Abstract Background: Due to the reactivation of ERK signaling in sorafenib-resisitant hepatocellular carcinoma (HCC) cells, in this study, the anti-cancer effect of LY3214996 (selective ERK1/2 inhibitor) combined with sorafenib on HCC cells was evaluated. Methods: Phosphorylation of the key kinases in the Ras/Raf/MAPK and PI3K/Akt pathways were detected using Western blot. Cells proliferation, migration, cell cycle and apoptosis were evaluated in Huh7 and Huh7 R cells.
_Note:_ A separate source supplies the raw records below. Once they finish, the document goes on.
(** *** One entry against the two limits *)


(** A loop that ends without [break] adds no stop warning. *)
Lemma warnings_without_stop (p : list FileEntry) (s : bstate) :
  breaks p (total s) = false ->
  List.filter is_stop_warning (warnings (loop p s))
  = List.filter is_stop_warning (warnings s).
Proof.
  revert s. induction p as [|fe p IH]; intros s; [done|].
  rewrite bundle_loop_cons. cbn [stops].
  destruct (verdict_of (total s) fe) as [e|raw|raw|raw]; try done; intros H.
  - rewrite IH by done. cbn [warn warnings].
    by rewrite List.filter_app; cbn [List.filter]; rewrite stop_warning_read_error, app_nil_r.
  - rewrite IH by done. cbn [warn warnings].
    by rewrite List.filter_app; cbn [List.filter]; rewrite stop_warning_too_big, app_nil_r.
  - by rewrite IH.
Qed.

(** No candidate of [p] is over the budget when its turn comes: the loop
    reaches the end of [p]. *)
Lemma first_over_budget_no_stop (p : list FileEntry) :
  (forall p1 x p2 raw',
      p = p1 ++ x :: p2 ->
      read_bytes fs (fe_path x) = Ok raw' ->
      ~ (0 < max_file_bytes /\ max_file_bytes < PyStr.len raw') ->
      total (loop p1 bundle_init) + PyStr.len raw' <= max_total_bytes) ->
  breaks p 0 = false.
Proof.
  induction p as [|x p IH] using rev_ind; intros H; [done|].
  rewrite stops_app. rewrite IH; cycle 1.
  { intros p1 y p2 raw' -> Hr Hf. apply (H p1 y (p2 ++ [x]) raw'); [|done..].
    by rewrite <- app_assoc. }
  cbn [orb stops]. rewrite Z.add_0_l.
  destruct (verdict_of (sum_raw (kept p 0)) x) as [e|raw|raw|raw] eqn:E; try done.
  exfalso.
  pose proof (classify_read _ _ _ (or_intror (or_introl E))) as Hr.
  unfold classify in E. rewrite Hr in E.
  destruct ((0 <? max_file_bytes) && (max_file_bytes <? PyStr.len raw)) eqn:Bf; [done|].
  destruct ((0 <? max_total_bytes) && (max_total_bytes <? sum_raw (kept p 0) + PyStr.len raw))
    eqn:Bt; [|done].
  rewrite andb_true_iff, !Z.ltb_lt in Bt. rewrite andb_false_iff, !Z.ltb_ge in Bf.
  specialize (H p x [] raw eq_refl Hr). rewrite bundle_loop_total in H.
  cbn [bundle_init total] in H. lia.
Qed.

(** C2, amended: with a positive [max_total_bytes], the first candidate in
    sorted order that is read, is within the per-file limit, and whose raw
    length added to the running total exceeds the budget ends the loop.
    The warnings end with the one warning of the stop, which names that
    candidate; that candidate and all later ones are left out, whatever
    their size. *)
Theorem budget_stop_halts
  (entries pre post : list FileEntry) (fe : FileEntry) (raw : list byte) :
  0 < max_total_bytes ->
  sorted (sort_key lower) entries = pre ++ fe :: post ->
  read_bytes fs (fe_path fe) = Ok raw ->
  ~ (0 < max_file_bytes /\ max_file_bytes < PyStr.len raw) ->
  (forall p1 x p2 raw',
      pre = p1 ++ x :: p2 ->
      read_bytes fs (fe_path x) = Ok raw' ->
      ~ (0 < max_file_bytes /\ max_file_bytes < PyStr.len raw') ->
      total (loop p1 bundle_init) + PyStr.len raw' <= max_total_bytes) ->
  max_total_bytes < total (loop pre bundle_init) + PyStr.len raw ->
  let s := bundle_state lower sha256_hexdigest isoformat_utc fs
                        max_file_bytes max_total_bytes entries in
  s = warn (loop pre bundle_init) (warn_stopped fe max_total_bytes)
  /\ List.filter is_stop_warning (warnings s) = [warn_stopped fe max_total_bytes]
  /\ kept (sorted (sort_key lower) entries) 0 = kept pre 0
  /\ out s = text_of (kept pre 0).
Proof.
  intros Hpos Hsplit Hread Hfile Hfirst Hover s.
  pose proof (first_over_budget_no_stop pre Hfirst) as Hns.
  assert (Hv : verdict_of (total (loop pre bundle_init)) fe = OverBudget raw).
  { unfold classify. rewrite Hread.
    destruct ((0 <? max_file_bytes) && (max_file_bytes <? PyStr.len raw)) eqn:Bf.
    { rewrite andb_true_iff, !Z.ltb_lt in Bf. tauto. }
    assert ((0 <? max_total_bytes)
            && (max_total_bytes <? total (loop pre bundle_init) + PyStr.len raw) = true)
      as ->; [|done].
    rewrite andb_true_iff, !Z.ltb_lt. lia. }
  assert (Hs : s = warn (loop pre bundle_init) (warn_stopped fe max_total_bytes)).
  { unfold s, bundle_state. rewrite Hsplit, bundle_loop_app by done.
    by rewrite bundle_loop_cons, Hv. }
  assert (Hk : kept (sorted (sort_key lower) entries) 0 = kept pre 0).
  { rewrite Hsplit, included_files_app by done. cbn [included_files].
    rewrite bundle_loop_total in Hv. cbn [bundle_init total] in Hv.
    by rewrite Hv, app_nil_r. }
  split; [done|]. split; [|split; [done|]].
  - rewrite Hs. cbn [warn warnings]. rewrite List.filter_app.
    rewrite warnings_without_stop by done. cbn [bundle_init warnings List.filter].
    by rewrite stop_warning_stopped.
  - unfold s, bundle_state. rewrite bundle_loop_out. cbn [bundle_init out total].
    by rewrite Hk.
Qed.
Results: LY3214996 significantly reduced phosphorylation levels of the tested kinases of Ras/Raf/MAPK and PI3K/Akt pathways including p-c-Raf, p-P90RSK, p-S6K and p-eIF4EBP1 activated by sorafenib, despite increased p-ERK1/2 levels. It was found that LY3214996 enhanced the anti-proliferation, anti-migration, blocking cell cycle progression and pro-apoptotic effects of sorafenib on Huh7 R cells. Conclusions: The reactivation of ERK1/2 might be highly related to molecular mechanism of acquired drug resistance. LY3214996 combined with sorafenib enhanced anti-tumor effects in HCC. Consequently, combined treatment of LY3214996 and sorafenib provides a second-line therapy for acquired resistant in advanced HCC.